Saved data entries
◇ ◇ ◇ ◇ ◇

(** * phase2_replacements.py: the two-rule source patcher

    A shallow embedding of [src/phase2_replacements.py].  The script reads
    [src/lib/supabasePipeline.ts], rebinds the variable [content] twice with
    [re.sub], writes the file back and prints a confirmation.

    - A Python [str] is a sequence of Unicode code points: [text] is a list
      of code points ([N]).
    - [re.sub] is modelled on the fragment of Python's [re] syntax in which
      both patterns of the script are written: ordinary characters and
      backslash-escaped punctuation.  Patterns outside that fragment are
      reported as [Beyond], never given a made-up meaning.
    - The interpreter state carries the target file, the variable [content]
      and the standard output; exceptions abort the run.
    - The environment says how much the disk takes of the file and which
      characters the standard output can encode: the write and the print
      fail where it does not allow them. *)

From Stdlib Require Import String Ascii.
From Stdlib Require Import List NArith Arith Bool Lia.
Import ListNotations.

(** ** Text *)

Definition char := N.
Definition text := list char.

(** The code points of an ASCII literal of the source. *)
Definition str (s : string) : text :=
  map N_of_ascii (list_ascii_of_string s).

Definition LF : char := 10%N.
Definition CR : char := 13%N.
Definition backslash : char := 92%N.

(** ** The literal matcher and the substitution loop of [re] *)

Module Re.

(** [starts_with p s]: the literal sequence [p] matches at the head of [s]. *)
Fixpoint starts_with (p s : text) : bool :=
  match p, s with
  | [], _ => true
  | _ :: _, [] => false
  | a :: p', b :: s' => (a =? b)%N && starts_with p' s'
  end.

(** One left-to-right pass of [pattern.subn]: at a position where the
    pattern matches, the replacement is emitted and the scan resumes after
    the match ([skip] counts the characters of the match still to pass);
    elsewhere the character is copied.  The second component counts the
    replacements.  An empty pattern matches before every character and at
    the end. *)
Fixpoint subn_from (p r : text) (skip : nat) (s : text) : text * nat :=
  match s with
  | [] => match p with [] => (r, 1) | _ :: _ => ([], 0) end
  | c :: s' =>
      match skip with
      | S k => subn_from p r k s'
      | O =>
          if starts_with p s then
            match p with
            | [] => let (o, n) := subn_from p r 0 s' in (r ++ c :: o, S n)
            | _ :: p' =>
                let (o, n) := subn_from p r (length p') s' in (r ++ o, S n)
            end
          else let (o, n) := subn_from p r 0 s' in (c :: o, n)
      end
  end.

Definition subn_lit (p r s : text) : text * nat := subn_from p r 0 s.
Definition sub_lit (p r s : text) : text := fst (subn_lit p r s).

(** [pattern.finditer]: the start offsets of the matches the same scan
    finds, [pos] being the offset of the head of [s]. *)
Fixpoint finditer_from (p : text) (skip pos : nat) (s : text) : list nat :=
  match s with
  | [] => match p with [] => [pos] | _ :: _ => [] end
  | _ :: s' =>
      match skip with
      | S k => finditer_from p k (S pos) s'
      | O =>
          if starts_with p s then
            pos :: finditer_from p (length p - 1) (S pos) s'
          else finditer_from p 0 (S pos) s'
      end
  end.

Definition finditer (p s : text) : list nat := finditer_from p 0 0 s.

(** *** Compiling a pattern

    [sre_parse] on the fragment the script uses.  A character outside
    [SPECIAL_CHARS] is a literal; a backslash followed by a character that
    is not an ASCII letter or digit is that character; a backslash that
    ends the pattern and a closing parenthesis that closes nothing are
    rejected ([re.error], named [PatternError] since Python 3.13).  Every
    other construct (classes, groups, repeats, anchors, alternation,
    letter and digit escapes) is outside the fragment. *)

Inductive compiled : Type :=
| Literal (p : text)
| Malformed
| Unsupported.

Definition in_range (lo hi c : char) : bool := ((lo <=? c) && (c <=? hi))%N.

Definition is_ascii_alnum (c : char) : bool :=
  (in_range 48 57 c || in_range 65 90 c || in_range 97 122 c)%N.

(** [SPECIAL_CHARS = ".\\[{()*+?^$|"] *)
Definition SPECIAL_CHARS : text := [46; 92; 91; 123; 40; 41; 42; 43; 63; 94; 36; 124]%N.

Definition is_special (c : char) : bool := existsb (N.eqb c) SPECIAL_CHARS.

Definition rparen : char := 41%N.

Definition cons_literal (c : char) (k : compiled) : compiled :=
  match k with
  | Literal p => Literal (c :: p)
  | Malformed => Malformed
  | Unsupported => Unsupported
  end.

Fixpoint compile (pattern : text) : compiled :=
  match pattern with
  | [] => Literal []
  | c :: rest =>
      if (c =? backslash)%N then
        match rest with
        | [] => Malformed
        | d :: rest' =>
            if is_ascii_alnum d then Unsupported
            else cons_literal d (compile rest')
        end
      else if (c =? rparen)%N then Malformed
      else if is_special c then Unsupported
      else cons_literal c (compile rest)
  end.

(** A replacement string without a backslash is used as it stands; one
    with a backslash is a template, outside the fragment. *)
Definition is_literal_template (repl : text) : bool :=
  negb (existsb (N.eqb backslash) repl).

End Re.

(** ** Exceptions and the interpreter state *)

(** The exceptions the script can meet: [open] on a missing path, [open]
    on a path that may not be opened in the mode asked for, [re.error]
    from the compilation of a pattern, a write the device does not take
    in full, and a character the standard output cannot encode. *)
Inductive exn : Type :=
| FileNotFoundError
| PermissionError
| PatternError
| OSError
| UnicodeEncodeError.

(** The outcome of a step: a value, an uncaught exception, or [Beyond]
    when the step depends on a pattern or a replacement template outside
    the modelled fragment of [re]. *)
Inductive result (A : Type) : Type :=
| Ok (a : A)
| Raise (e : exn)
| Beyond.

Arguments Ok {A} a.
Arguments Raise {A} e.
Arguments Beyond {A}.

(** [re.sub(pattern, repl, string)]: the pattern is compiled first, then
    the replacement is examined, then the string is scanned. *)
Definition re_sub (pattern repl string : text) : result text :=
  match Re.compile pattern with
  | Re.Literal p =>
      if Re.is_literal_template repl then Ok (Re.sub_lit p repl string)
      else Beyond
  | Re.Malformed => Raise PatternError
  | Re.Unsupported => Beyond
  end.

(** The target file as the script sees it: whether it can be opened for
    reading and for writing, and its characters (its bytes decoded as
    UTF-8; the codec itself is not modelled). *)
Record file : Type := File {
  readable : bool;
  writable : bool;
  data : text
}.

Record state : Type := State {
  target : option file;      (* src/lib/supabasePipeline.ts *)
  content : option text;     (* the variable [content]; None: unbound *)
  stdout : list text         (* the lines printed so far *)
}.

(** What the run finds around it and cannot change: how many characters
    the device has room for in the target file ([None]: as many as
    needed), and which characters the encoding of the standard output
    has. *)
Record env : Type := Env {
  disk_room : option nat;
  stdout_has : char -> bool
}.

(** The device takes the whole of [c]. *)
Definition has_room (E : env) (c : text) : bool :=
  match disk_room E with
  | None => true
  | Some n => length c <=? n
  end.

(** What the device holds of [c] when it does not take the whole. *)
Definition kept (E : env) (c : text) : text :=
  match disk_room E with
  | None => c
  | Some n => firstn n c
  end.

(** The standard output can encode every character of [line]. *)
Definition can_print (E : env) (line : text) : bool :=
  forallb (stdout_has E) line.

Arguments has_room : simpl never.
Arguments kept : simpl never.
Arguments can_print : simpl never.

Definition M (A : Type) : Type := state -> result A * state.

Definition ret {A : Type} (a : A) : M A := fun st => (Ok a, st).

Definition bind {A B : Type} (m : M A) (k : A -> M B) : M B :=
  fun st =>
    match m st with
    | (Ok a, st') => k a st'
    | (Raise e, st') => (Raise e, st')
    | (Beyond, st') => (Beyond, st')
    end.

Definition lift {A : Type} (r : result A) : M A := fun st => (r, st).

Notation "x <- m ;; k" := (bind m (fun x => k))
  (at level 61, m at next level, right associativity).
Notation "m ;;; k" := (bind m (fun _ => k))
  (at level 61, right associativity).

(** Reading in text mode with [newline=None]: [\r\n] and a lone [\r]
    both arrive as [\n]. *)
Fixpoint universal_newlines (s : text) : text :=
  match s with
  | [] => []
  | c :: s' =>
      if (c =? CR)%N then
        LF :: match s' with
              | d :: s'' =>
                  if (d =? LF)%N then universal_newlines s''
                  else universal_newlines s'
              | [] => []
              end
      else c :: universal_newlines s'
  end.

(** [with open(path, 'r', encoding='utf-8') as f: f.read()] *)
Definition read_file : M text := fun st =>
  match target st with
  | None => (Raise FileNotFoundError, st)
  | Some f =>
      if readable f then (Ok (universal_newlines (data f)), st)
      else (Raise PermissionError, st)
  end.

(** [with open(path, 'w', encoding='utf-8', newline='\n') as f: f.write(c)]:
    the file is truncated and rewritten, no newline translation; a missing
    file is created.  A path that may not be opened for writing is left as
    it is; a device that runs out of room leaves the file with what it
    took of the text. *)
Definition write_file (E : env) (c : text) : M unit := fun st =>
  match target st with
  | None =>
      if has_room E c then
        (Ok tt, State (Some (File true true c)) (content st) (stdout st))
      else
        (Raise OSError,
         State (Some (File true true (kept E c))) (content st) (stdout st))
  | Some f =>
      if writable f then
        if has_room E c then
          (Ok tt,
           State (Some (File (readable f) true c)) (content st) (stdout st))
        else
          (Raise OSError,
           State (Some (File (readable f) true (kept E c)))
                 (content st) (stdout st))
      else (Raise PermissionError, st)
  end.

(** [content = ...]: the variable is rebound. *)
Definition assign (c : text) : M unit := fun st =>
  (Ok tt, State (target st) (Some c) (stdout st)).

(** [print(...)]: one more line on the standard output, when its
    encoding has every character of the line (the line feed that ends the
    line is taken to be encodable); otherwise the encoder raises and
    nothing is printed. *)
Definition print (E : env) (line : text) : M unit := fun st =>
  if can_print E line then
    (Ok tt, State (target st) (content st) (stdout st ++ [line]))
  else (Raise UnicodeEncodeError, st).

(** ** The rules and the script *)

(** Line 14, a raw string: the backslashes belong to the pattern. *)
Definition pattern1 : text :=
  str "if \(!this\.isInitialized \|\| !this\.supabaseUrl \|\| !this\.supabaseAnonKey\)".

(** Line 15. *)
Definition repl1 : text := str "if (!this.isInitialized)".

(** Line 21, a raw string. *)
Definition pattern2 : text :=
  str "if \(!this\.supabaseUrl\) throw new Error\(\'Supabase URL not set\'\);".

(** Line 22, an ordinary string literal: [\n] is a line feed and [\'] an
    apostrophe. *)
Definition repl2 : text :=
  str "// PHASE 2: Get env vars directly instead of caching" ++ [LF] ++
  str "    const supabaseUrl = import.meta.env.VITE_SUPABASE_URL || '';" ++ [LF] ++
  str "    const supabaseAnonKey = import.meta.env.VITE_SUPABASE_ANON_KEY || '';" ++ [LF] ++
  str "    if (!supabaseUrl) throw new Error('Supabase URL not set');".

(** Line 34: U+2705 and the message. *)
Definition message : text :=
  9989%N :: str " Fixed supabaseUrl/supabaseAnonKey references!".

(** The body of the script with its four string literals as parameters,
    run in the environment [E]. *)
Definition script_with (E : env) (pat1 rep1 pat2 rep2 : text) : M unit :=
  c0 <- read_file ;;
  assign c0 ;;;
  c1 <- lift (re_sub pat1 rep1 c0) ;;
  assign c1 ;;;
  c2 <- lift (re_sub pat2 rep2 c1) ;;
  assign c2 ;;;
  write_file E c2 ;;;
  print E message.

(** The script. *)
Definition script (E : env) : M unit :=
  script_with E pattern1 repl1 pattern2 repl2.

(** Environments for the examples: a disk without limit with a standard
    output in UTF-8 (every code point but the surrogates), the same disk
    with a standard output in ASCII, and a disk with room for ten
    characters. *)
Definition utf8_stdout (c : char) : bool :=
  ((c <? 55296) || ((57343 <? c) && (c <=? 1114111)))%N.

◇ ◇ ◇ ◇ ◇

[BRIEF]:
Which lines above contain the word "matches"? List them.

[EXERCISE ANSWER]:
(** [starts_with p s]: the literal sequence [p] matches at the head of [s]. *)
    pattern matches, the replacement is emitted and the scan resumes after
    replacements.  An empty pattern matches before every character and at
(** [pattern.finditer]: the start offsets of the matches the same scan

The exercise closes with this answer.